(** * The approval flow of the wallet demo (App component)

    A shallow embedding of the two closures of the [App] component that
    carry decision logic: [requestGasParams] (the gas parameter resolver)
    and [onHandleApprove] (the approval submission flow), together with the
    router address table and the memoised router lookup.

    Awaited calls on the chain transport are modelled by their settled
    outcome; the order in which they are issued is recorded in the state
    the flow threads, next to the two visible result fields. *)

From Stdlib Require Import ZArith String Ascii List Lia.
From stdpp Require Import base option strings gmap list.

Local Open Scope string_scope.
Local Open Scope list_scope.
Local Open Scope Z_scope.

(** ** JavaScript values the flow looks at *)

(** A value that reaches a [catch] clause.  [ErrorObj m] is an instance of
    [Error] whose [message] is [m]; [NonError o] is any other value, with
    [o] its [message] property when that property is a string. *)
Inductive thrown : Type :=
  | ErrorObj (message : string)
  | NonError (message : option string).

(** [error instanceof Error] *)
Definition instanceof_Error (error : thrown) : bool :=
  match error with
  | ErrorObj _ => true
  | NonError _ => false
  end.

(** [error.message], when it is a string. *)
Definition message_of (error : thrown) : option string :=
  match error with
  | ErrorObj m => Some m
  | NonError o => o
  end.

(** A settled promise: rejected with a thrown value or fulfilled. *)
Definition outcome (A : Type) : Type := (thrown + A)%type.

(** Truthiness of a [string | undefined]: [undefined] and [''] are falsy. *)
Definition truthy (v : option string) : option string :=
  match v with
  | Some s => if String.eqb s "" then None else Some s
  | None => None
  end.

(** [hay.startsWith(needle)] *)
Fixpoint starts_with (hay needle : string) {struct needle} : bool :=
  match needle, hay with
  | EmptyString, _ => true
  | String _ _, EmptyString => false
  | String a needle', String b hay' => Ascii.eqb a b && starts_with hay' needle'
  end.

▸ **WHAT THE EXERCISE ASKS**:
Check each line of the entries for "EmptyString" and copy those that have it.

▸ **COMPLETED EXERCISE**:
  | EmptyString, _ => true
  | String _ _, EmptyString => false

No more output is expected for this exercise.